Sembra che solo le macchine macOS High Sierra siano influenzate da questo bug di sicurezza. Il modo più semplice per verificare se il tuo Mac è vulnerabile al bug di login di root è provare ad accedere come root, senza password.
Puoi eseguire questa operazione dalla schermata di accesso di avvio generale o tramite qualsiasi pannello di autenticazione dell'amministratore (facendo clic sull'icona a forma di lucchetto) disponibile in Preferenze di sistema come FileVault o Utenti e gruppi.
Inserisci semplicemente "root" come utente, non inserire una password e fai clic su "Unlock" due volte - se il bug ti colpisce, allora verrai loggato come root o privilegi di root garantiti.

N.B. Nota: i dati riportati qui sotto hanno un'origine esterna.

(** X16. The constraint on [view_order] accepts exactly the empty value
    and the lists of [graph], [pivot] and [list] joined by commas, in any
    order and with repetitions; anything else, a blank after a comma or a
    comma at the end included, raises the user error.  The record is not
    written. *)
Theorem check_view_order_accepts_joined (view_order : string) (w : World) :
  (_check_view_order view_order w = (inr tt, w) <->
   exists vtypes,
     view_order = PyStr.join "," vtypes /\
     Forall (fun v => v ∈ supported_views) vtypes) /\
  (_check_view_order view_order w = (inr tt, w) \/
   _check_view_order view_order w = (inl (UserError view_order_message), w)) /\
  _check_view_order "graph, pivot" w
  = (inl (UserError view_order_message), w) /\
  _check_view_order "pivot,graph," w
  = (inl (UserError view_order_message), w).
Proof.
  split; [| split; [| split]].
  - unfold _check_view_order.
    destruct (String.eqb_spec view_order "") as [-> | Hne].
    { split; [| done]. intros _. by exists []. }
    destruct (check_vtypes_spec (split "," view_order) w)
      as [[Hall Hret] | [Hnot Hraise]].
    + split; [| done]. intros _. exists (split "," view_order).
      split; [| done]. symmetry. apply join_split.
    + rewrite Hraise. split; [done |]. intros (vtypes & -> & Hall).
      destruct Hnot. destruct vtypes as [|v vtypes]; [done |].
      rewrite split_join; [done | done |].
      eapply Forall_impl; [exact Hall |]. apply supported_views_free.
  - unfold _check_view_order. destruct (String.eqb view_order ""); [by left |].
    destruct (check_vtypes_spec (split "," view_order) w)
      as [[_ Hret] | [_ Hraise]]; [by left | by right].
  - reflexivity.
  - reflexivity.
Qed.

Lemma check_view_order_accepts_joined_witness :
  _check_view_order "pivot,graph,pivot"
    (Samples.sample_view false) = (inr tt, Samples.sample_view false).
Proof.
  apply (proj1 (check_view_order_accepts_joined "pivot,graph,pivot"
                  (Samples.sample_view false))).
  exists ["pivot"; "graph"; "pivot"]. split; [reflexivity |].
  repeat constructor.
Defined.

End ViewOrder.

(** ** [bi.sql.view]: the validation button *)

Module ViewValidation.

Import BiSqlViewField BiSqlView Samples FieldSync.

(** The view after [_clean_query] stored [q']. *)
Definition with_query (q' : string) (w : World) : World :=
  on_self (fun v => set_request (SqlRequestMixin.set_query q' (request v)) v) w.

Lemma of_mixin_to_mixin (w : World) : of_mixin (to_mixin w) w = w.
Proof.
  destruct w as [v table next o tr].
  by destruct v as [i [nm q st ext hgc] tn mat sz cron rule model tv gv pv sv act menu].
Qed.

(** The validation of a view, step by step. *)
Lemma button_validate_sql_expression_eq (env : Env) (w : World) :
  button_validate_sql_expression env w
  = match SqlRequestMixin.strip_semicolons (PyStr.strip (query (self w))) with
    | inl e => (inl e, w)
    | inr q' =>
        match SqlRequestMixin.check_words SqlRequestMixin.PROHIBITED_WORDS
                (PyStr.lower q') (to_mixin (with_query q' w)) with
        | (inl e, m) => (inl e, of_mixin m (with_query q' w))
        | (inr _, m) =>
            match _check_execution env (of_mixin m (with_query q' w)) with
            | (inl e, w2) => (inl e, w2)
            | (inr _, w2) => (inr tt, on_self (set_state sql_valid) w2)
            end
        end
    end.
Proof.
  unfold button_validate_sql_expression,
    SqlRequestMixin.button_validate_sql_expression, when,
    SqlRequestMixin._clean_query_enabled,
    SqlRequestMixin._check_prohibited_words_enabled,
    SqlRequestMixin._check_execution_enabled,
    SqlRequestMixin._clean_query, SqlRequestMixin._check_prohibited_words.
  unfold bind at 1 2 3. unfold lift at 1.
  unfold bind at 1, gets at 1.
  change (SqlRequestMixin.query (SqlRequestMixin.self (to_mixin w)))
    with (query (self w)).
  destruct (SqlRequestMixin.strip_semicolons (PyStr.strip (query (self w))))
    as [e | q'].
  { unfold raise. by rewrite of_mixin_to_mixin. }
  unfold modify.
  change (of_mixin (SqlRequestMixin.on_self (SqlRequestMixin.set_query q')
                      (to_mixin w)) w) with (with_query q' w).
  unfold lift at 1. unfold bind at 1, gets at 1.
  change (SqlRequestMixin.query
            (SqlRequestMixin.self (to_mixin (with_query q' w)))) with q'.
  destruct (SqlRequestMixin.check_words _ _ _) as [[e | []] m]; [done |].
  unfold bind, ret, lift.
  destruct (_check_execution env (of_mixin m (with_query q' w)))
    as [[e | columns] w2]; [done |].
  reflexivity.
Qed.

Devi premere "unlock" due volte, la prima volta che fai clic sul pulsante "unlock" crea l'account root con una password vuota, e la seconda volta che fai clic su "unlock" accede, consentendo l'accesso completo alla root.
Il bug, che è fondamentalmente un exploit root di 0 giorni, è stato segnalato per la prima volta al pubblico su Twitter da @lemiorhan e ha rapidamente guadagnato l'attenzione dei media e dei media a causa della potenziale gravità dell'impatto. Apparentemente Apple è a conoscenza del problema e sta lavorando ad un aggiornamento software per risolvere il problema.
Il bug di login di root ha un impatto su macOS Sierra, Mac OS X El Capitan o prima?
Il bug di accesso root senza password sembra avere un impatto solo su macOS High Sierra 10.13.x e non sembra influire sulle versioni precedenti di macOS e del software di sistema Mac OS X.
Inoltre, se in precedenza era stata abilitata la root tramite la riga di comando o l'utility Directory, oppure la password di root era stata modificata in un altro momento, il bug non funzionava con tale macchina macOS High Sierra.
Ricorda, Apple è a conoscenza di questo problema e pubblicherà un aggiornamento per la sicurezza nel prossimo futuro per risolvere il bug. Nel frattempo, fai un favore e imposta o modifica la password di root su Mac con MacOS High Sierra per proteggerli da accessi non autorizzati alla macchina e tutti i suoi dati e contenuti.